• _Exercise objective_
I need the lines below from the one with "- replace (0 <? _) with true" down to the one with "specialize (Hn (fun" reproduced exactly, both ends included, and nothing else.

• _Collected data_

Start of Block

(** A type with its JSON form and a reader of that form; what the reader gets of
    any value, and the values that survive the trip. *)
Record codec (A : Type) := Codec {
  to_json : A -> json;
  from_json : json -> option A;
  clean : A -> A;
  valid : A -> Prop;
  codec_law a : from_json (sanitized (to_json a)) = Some (clean a);
  clean_valid a : valid a -> clean a = a;
}.
Arguments to_json {A} _ _.
Arguments from_json {A} _ _.
Arguments clean {A} _ _.
Arguments valid {A} _ _.
Arguments codec_law {A} _ _.
Arguments clean_valid {A} _ _ _.

Program Definition num : codec Z :=
  {| to_json := JNum; from_json j := match j with JNum z => Some z | _ => None end; clean := id; valid _ := True |}.
Solve Obligations with done.

Program Definition flag : codec bool :=
  {| to_json := JBool; from_json j := match j with JBool b => Some b | _ => None end; clean := id; valid _ := True |}.
Solve Obligations with done.

(** Bytes that are not valid UTF-8 are replaced. *)
Program Definition text : codec bytes :=
  {| to_json := JStr; from_json j := match j with JStr s => Some s | _ => None end;
     clean := sanitize; valid s := utf8 s = true |}.
Next Obligation. done. Qed.
Next Obligation. apply sanitize_utf8. Qed.
(** Sweeps that keep the connection's state change nothing for it. *)
Lemma handle_all_kept c items st st2 tr st' :
  st2 !! c = st !! c -> sweeps_keep c items st -> handle_all items st = Ret (tr, st') ->
  exists st2', handle_all (unswept (own_items c items)) st2 = Ret (unswept_trace (own_trace c tr), st2') /\
    st2' !! c = st' !! c.
Proof.
  unfold unswept, unswept_trace, own_items, own_trace.
  revert st st2 tr. induction items as [|i items IH]; intros st st2 tr E Hk; cbn [handle_all].
  { intros [= <- <-]. by exists st2. }
  cbn [sweeps_keep] in Hk. destruct Hk as [Hk Hks].
  destruct (handle i st) as [[evs st1]|e|] eqn:Hi; cbn [mbind outcome_bind]; [|done|done].
  destruct (handle_all items st1) as [[tr1 st1']|e|] eqn:Hl; cbn [mbind outcome_bind]; [|done|done].
  intros [= <- <-]. rewrite !(list.filter_cons (touches c)), !(list.filter_cons (fun x => touches c (fst x))). cbn [fst].
  case_decide as Hc.
  - rewrite !list.filter_cons. cbn [fst]. case_decide as Hs.
    + destruct (handle_agree c i st st2 evs st1 Hc E Hi) as (st2' & Hi2 & E2).
      destruct (IH _ _ _ E2 Hks Hl) as (st3 & Hl2 & E3). exists st3. split; [|done].
      cbn [handle_all]. rewrite Hi2. cbn [mbind outcome_bind]. by rewrite Hl2.
    + apply (IH st1); [|done|done]. destruct i as [| |now]; [by destruct Hs|by destruct Hs|].
      injection Hi as <- <-. by rewrite E, Hk.
  - apply (IH st1); [|done|done]. rewrite E. symmetry. by eapply handle_frame.
Qed.
(** The message with the bytes of a direction, if there are any. *)
Definition direction_messages (netFlow tcpFlow : flow) (ac : option Z) (cl : bool) (data : bytes)
    : list StreamData :=
  if len data =? 0 then [] else
  [{| Net := netFlow; Transport := tcpFlow; Data := data; IsClient := cl; Timestamp := ac;
      Meta := conn_meta (New netFlow tcpFlow); Closed := false |}].

(** The messages of a connection that is flushed only when it ends. *)
Definition whole_messages (netFlow tcpFlow : flow) (ac : option Z) (c d : bytes) : list StreamData :=
  direction_messages netFlow tcpFlow ac true c ++ direction_messages netFlow tcpFlow ac false d
  ++ [{| Net := netFlow; Transport := tcpFlow; Data := []; IsClient := false; Timestamp := None;
         Meta := conn_meta (New netFlow tcpFlow); Closed := true |}].

Lemma ReassembledSG_small s data cl ac out :
  len (buffer s cl ++ data) < maxBufferSize ->
  ReassembledSG s data cl ac out = Ret (set_buffer s cl (buffer s cl ++ data), out, []).
Proof.
  intros Hl. unfold ReassembledSG. cbv zeta. destruct (len data =? 0) eqn:E.
  - assert (data = []) as -> by (destruct data; [done|lens]). rewrite app_nil_r.
    by destruct s, cl.
  - rewrite buffer_set, eqb_reflx. by replace (maxBufferSize <=? _) with false by lia.
Qed.

Lemma run_small netFlow tcpFlow cap received ops c d :
  len (c ++ delivered_by_engine true ops) < maxBufferSize ->
  len (d ++ delivered_by_engine false ops) < maxBufferSize ->
  run ops (holding netFlow tcpFlow c d) (empty_channel cap) received
  = Ret (holding netFlow tcpFlow (c ++ delivered_by_engine true ops) (d ++ delivered_by_engine false ops),
         empty_channel cap, received, []).
Proof.
  revert c d. induction ops as [|o ops IH]; intros c d Hc Hd; cbn [run]; [by rewrite !app_nil_r|].
  unfold delivered_by_engine in *. cbn [map concat] in *. destruct o as [data cl ac|]; cbn [step].
  - destruct cl; cbn [Bool.eqb app] in *; rewrite ReassembledSG_small
      by (cbn [buffer clientBuf serverBuf holding]; rewrite ?app_assoc, ?len_app in *; lens);
      cbn [mbind outcome_bind buffer clientBuf serverBuf holding];
      [change (set_buffer _ true _) with (holding netFlow tcpFlow (c ++ data) d)
      |change (set_buffer _ false _) with (holding netFlow tcpFlow c (d ++ data))];
      rewrite IH by (rewrite <- ?app_assoc; done); by rewrite <- app_assoc.
  - cbn [recv_chan chan_buf chan_closed empty_channel mbind outcome_bind Bool.eqb app] in *. by rewrite IH.
Qed.

Lemma try_send_ret {A} (ch : channel A) x :
  chan_closed ch = false -> len (chan_buf ch) < chan_cap ch ->
  try_send ch x =
  Ret ({| chan_buf := chan_buf ch ++ [x]; chan_cap := chan_cap ch; chan_closed := false |}, true).
Proof. intros Hc Hl. unfold try_send. rewrite Hc. by replace (_ <? _) with true by lia. Qed.

(** One direction at the end of the connection, with room in the channel. *)
Lemma flush_ret s cl ac out :
  chan_closed out = false -> len (chan_buf out) < chan_cap out ->
  (if 0 <? len (buffer s cl) then flushDirectionLocked s cl ac out else Ret (s, out, [])) =
  let new := if len (buffer s cl) =? 0 then [] else
    [{| Net := net s; Transport := transport s; Data := buffer s cl; IsClient := cl;
        Timestamp := ac; Meta := conn_meta s; Closed := false |}] in
  Ret (set_buffer s cl [],
       {| chan_buf := chan_buf out ++ new; chan_cap := chan_cap out; chan_closed := false |},
       map (fun m => (m, true)) new).
Proof.
  intros Hc Hl. cbv zeta. unfold flushDirectionLocked. pose proof (len_nonneg (buffer s cl)).
  destruct (len (buffer s cl) =? 0) eqn:E.
  - replace (0 <? _) with false by lia. rewrite app_nil_r.
    assert (Hb : buffer s cl = []) by (destruct (buffer s cl); [done|lens]).
    destruct out, s, cl; cbn in *; by subst.
  - replace (0 <? _) with true by lia. rewrite extractPorts_ret. cbn [mbind outcome_bind].
    by rewrite try_send_ret.
Qed.

Ltac room :=
  cbn [chan_buf chan_cap empty_channel buffer set_buffer holding clientBuf serverBuf app];
  repeat case_match; lens.
(** Every item of the run has the id of a stream, or 0. *)
Lemma among_ids h n t segs ac st tr st' :
  among h n t segs ac st tr st' -> Forall (fun x => 0 <= conn_of (fst x) < 2 ^ 64) tr.
Proof.
  intros (log & (_ & calls & cap & stg & items & _ & Hexec & _ & Hitems & Hall) & _).
  pose proof (exec_refines calls (start cap) (start_ok cap)) as Hw. rewrite Hexec in Hw.
  destruct Hw as (Espec & _ & Hacc). unfold accounted in Hacc. cbn [start streams received output chan_buf app] in Espec, Hacc.
  pose proof (spec_named (fun _ m => 0 <= ConnID m < 2 ^ 64) calls ∅) as Hn. rewrite Espec in Hn.
  specialize (Hn (fun _ n t _ => New_connID n t) (map_Forall_empty _)). cbn [snd] in Hn.
  assert (Hmsgs : Forall (fun sd => 0 <= ConnID (Meta sd) < 2 ^ 64) (tcp_messages items)).
  { rewrite Hitems, Hacc. clear -Hn. unfold delivered, offered in *. induction log as [|[h' [sd sent]] log IH]; [constructor|].
    cbn [map omap list_omap fst snd] in *. apply Forall_cons_1 in Hn as [Hsd Hn]. destruct sent; [constructor; [done|]|]; by apply IH. }
  rewrite <- (handle_all_items _ _ _ _ _ _ Hall) in Hmsgs. clear -Hmsgs.
  induction tr as [|[i evs] tr IH]; [constructor|]. destruct i as [now clk sd|now clk pkt spare|now].
  - apply Forall_cons_1 in Hmsgs as [Hsd Hms]. constructor; [done|by apply IH].
  - constructor; [done|by apply IH].
  - constructor; [done|by apply IH].
Qed.

(** The events of a direction. *)
Definition side_events (cl : bool) (tr : list (item * list ProtocolEvent)) : list ProtocolEvent :=
  concat (map (fun '(i, evs) => match i with
    | TCPMessage _ _ sd => if Bool.eqb (Reassembly.IsClient sd) cl then evs else []
    | UDPPacket _ _ _ _ | Sweep _ => []
    end) tr).

Lemma side_events_app cl l k : side_events cl (l ++ k) = side_events cl l ++ side_events cl k.
Proof. unfold side_events. by rewrite map_app, concat_app. Qed.
Lemma later_packet ops a h fins segs src dst tcp time size cl :
  tracked ops a (Some (h, fins, segs)) -> side c (Assemble src dst tcp time size) = Some cl -> both fins = false ->
  tracked (ops ++ [Assemble src dst tcp time size]) (assemble src dst tcp time size a)
    (Some (h, mark cl (tcp_FIN tcp) fins, segs ++ [(default [] (tcp_Payload tcp), cl, Some time)])).
Proof.
  intros Ht Hs Hopen. rewrite (assemble_own _ _ _ _ _ _ _ _ _ _ _ Ht Hs). destruct Ht as [Hok Hf Ho Hoth Hcalls Hb].
  cbn [own_entry fst fmap option_fmap option_map] in Ho.
  split; [by apply deliver_ok|..]; unfold deliver; rewrite ?Hopen;
    cbn [streams_of made own_entry own_stream fst fmap option_fmap option_map from_option snd].
  - by rewrite lookup_insert_ne.
  - apply lookup_insert_eq.
  - intros h' n t Hin Hne. apply elem_of_app in Hin as [Hin|Hin]; [by eapply opened_mono, Hoth|].
    apply elem_of_cons in Hin as [|Hin]; [done|]. by apply ending_calls in Hin.
  - destruct Hcalls as [ac Hcalls]. exists (Some time). rewrite own_calls_deliver, decide_True, Hcalls by done.
    unfold ending at 1. rewrite Hopen, app_nil_r. unfold stream_opened. rewrite map_app. cbn [map app].
    by rewrite <- app_assoc.
  - intros cl'. rewrite payloads_snoc, carried_snoc. cbn [from_option snd] in Hb. rewrite Hb, Hs. cbn [payload].
    f_equal. case_decide as Hc; [injection Hc as ->; by rewrite eqb_reflx|].
    destruct (Bool.eqb cl cl') eqn:Ecl; [|done]. apply eqb_prop in Ecl. congruence.
Qed.
(** C3: HTTP from captured packets to the pairs of the documented consumer.
    Whatever packets the decode workers get, if among the TCP packets they
    forward those of a connection to a port of the HTTP parser come in order,
    from its SYN to the FINs of both directions; if no flush before the end is
    for packets as late as the connection's, its messages find room in the
    channel of the streams, its id is not zero and of no other connection, the
    dispatcher handles what is in the channel, among datagrams, without a panic,
    the parser holds no state of the id before and no sweep of the janitor drops
    it, and the connection has fewer than 2^64 events: then what the consumer of the guide prints about the connection,
    when one worker of the producer writes the events of the run in their order
    and each message is delivered once, in order, is each response with the
    request of its position, if that has come; and when no response comes before
    its request, all of them in order. *)
Theorem captured_http_pairs c v packets cfg events st tr st' :
  captured c v packets cfg events st tr st' ->
  0 <= client_port c < 65536 -> server_port c ∈ http_ports -> st !! conn_id c = None ->
  let id := conn_id c in
  sweeps_keep b q id (map fst tr) st ->
  let own := map EventJson.clean_event (concat (map snd (own_trace id tr))) in
  let requests := filter (fun ev => Dir ev = DirectionRequest) : list ProtocolEvent -> list ProtocolEvent in
  let responses := filter (fun ev => Dir ev = DirectionResponse) : list ProtocolEvent -> list ProtocolEvent in
  let printed := filter (fun l => Consumer.uid_names id (Consumer.line_uid l))
                   (Consumer.consume ∅ (map Output.Value (Output.worker (concat (map snd tr))))) in
  Z.of_nat (length own) < 2 ^ 64 ->
  printed = Consumer.in_order [] 0 own /\
  ((forall k, (length (responses (take k own)) <= length (requests (take k own)))%nat) ->
   printed = zip_with Consumer.Matched (requests own) (responses own)).
Proof.
  intros Hcap Hcp Hsp Hst id Hkeep own requests responses printed Hlen.
  destruct (captured_among _ _ _ _ _ _ _ _ Hcap) as (h & segs & ac & Ham & _).
  assert (Hs : 0 <= server_port c < 65536).
  { unfold http_ports in Hsp. rewrite !elem_of_cons, elem_of_nil in Hsp. lia. }
  destruct (tcp_flow_ports c Hcp Hs) as [_ Edst].
  apply (Consumer.pairs_by_position b q h _ _ segs ac st tr st' Ham); [by rewrite Edst|exact Hst|exact Hkeep|exact Hlen].
Qed.

(** C4: The first 256 KiB of a service connection, from captured packets.
    Whatever packets the decode workers get, if among the TCP packets they
    forward those of a connection with a MySQL, MongoDB, MQTT, Redis,
    PostgreSQL, SMTP, FTP, POP3 or IMAP service come in order, from its SYN to
    the FINs of both directions, and a direction starts with well-formed messages
    that take at most 256 KiB; if no flush before the end is for packets as late
    as the connection's, its messages find room in the channel of the streams,
    its id is not zero and of no other connection, and the dispatcher handles
    what is in the channel, among datagrams and sweeps of the janitor, without a
    panic: then the events of the direction start with exactly those of these
    messages, in order, however the direction is cut into packets and whatever
    bytes follow, of any length. *)
Theorem captured_first_messages sv c v packets cfg events st tr st' :
  let p := service_parser q sv in
  let W := service_wire q sv in
  forall cl (first : list (wire_msg p)) rest,
  captured c v packets cfg events st tr st' ->
  0 <= client_port c < 65536 -> 0 <= server_port c < 65536 -> to_service sv (client_port c) (server_port c) ->
  Forall (wire_ok p) first -> payloads c cl (run_ops cfg events) = wire p cl first ++ rest ->
  len (wire p cl first) <= maxBufferSize ->
  let meta := stream_meta_of (net_flow c) (tcp_flow c) in
  omap (wire_event p meta cl) first `prefix_of` untimed <$> side_events cl (own_trace (m_ConnID meta) tr).
Proof.
  intros p W cl first rest Hcap Hcp Hsp Hport Hok Hc Hl meta.
  destruct (captured_among _ _ _ _ _ _ _ _ Hcap) as (h & segs & ac & Ham & Hb).
  destruct (tcp_flow_ports c Hcp Hsp) as [Esrc Edst].
  apply (first_messages_among_connections b q sv h _ _ segs ac st tr st' cl first rest);
    [done|by rewrite Esrc, Edst|done|by rewrite Hb|done].
Qed.
End Captured.

(** ** Captured connections *)

#[local] Existing Instances ascii_unicode head_http raw_flow raw_ip raw_packet_flows table_engine table_delivery.

(** A decoder of packets that hold the TCP flags, the last byte of each address,
    the ports, the sequence number and the payload. *)
Definition tcp_layers (v : layer_vars) (d : bytes) : layer_vars * list LayerType * option bytes :=
  match d with
  | f :: a :: z :: s1 :: s0 :: t1 :: t0 :: n3 :: n2 :: n1 :: n0 :: payload =>
      ({| v_ip4 := {| ip_SrcIP := [x0a; x00; x00; a]; ip_DstIP := [x0a; x00; x00; z] |}; v_ip6 := v_ip6 v;
          v_tcp := {| tcp_SrcPort := be_uint [s1; s0]; tcp_DstPort := be_uint [t1; t0]; tcp_Seq := be_uint [n3; n2; n1; n0];
                      tcp_SYN := Z.testbit (u8 f) 1; tcp_ACK := Z.testbit (u8 f) 4; tcp_FIN := Z.testbit (u8 f) 0;
                      tcp_RST := Z.testbit (u8 f) 2; tcp_PSH := Z.testbit (u8 f) 3; tcp_Payload := Some payload |};
          v_udp := v_udp v; v_payload := v_payload v |}, [LayerTypeEthernet; LayerTypeIPv4; LayerTypeTCP], None)
  | _ => (v, [], Some (str "truncated"))
  end.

End of Block

• _Written response_
  - replace (0 <? _) with true by lia. rewrite extractPorts_ret. cbn [mbind outcome_bind].
    by rewrite try_send_ret.
Qed.

Ltac room :=
  cbn [chan_buf chan_cap empty_channel buffer set_buffer holding clientBuf serverBuf app];
  repeat case_match; lens.
(** Every item of the run has the id of a stream, or 0. *)
Lemma among_ids h n t segs ac st tr st' :
  among h n t segs ac st tr st' -> Forall (fun x => 0 <= conn_of (fst x) < 2 ^ 64) tr.
Proof.
  intros (log & (_ & calls & cap & stg & items & _ & Hexec & _ & Hitems & Hall) & _).
  pose proof (exec_refines calls (start cap) (start_ok cap)) as Hw. rewrite Hexec in Hw.
  destruct Hw as (Espec & _ & Hacc). unfold accounted in Hacc. cbn [start streams received output chan_buf app] in Espec, Hacc.
  pose proof (spec_named (fun _ m => 0 <= ConnID m < 2 ^ 64) calls ∅) as Hn. rewrite Espec in Hn.
  specialize (Hn (fun _ n t _ => New_connID n t) (map_Forall_empty _)). cbn [snd] in Hn.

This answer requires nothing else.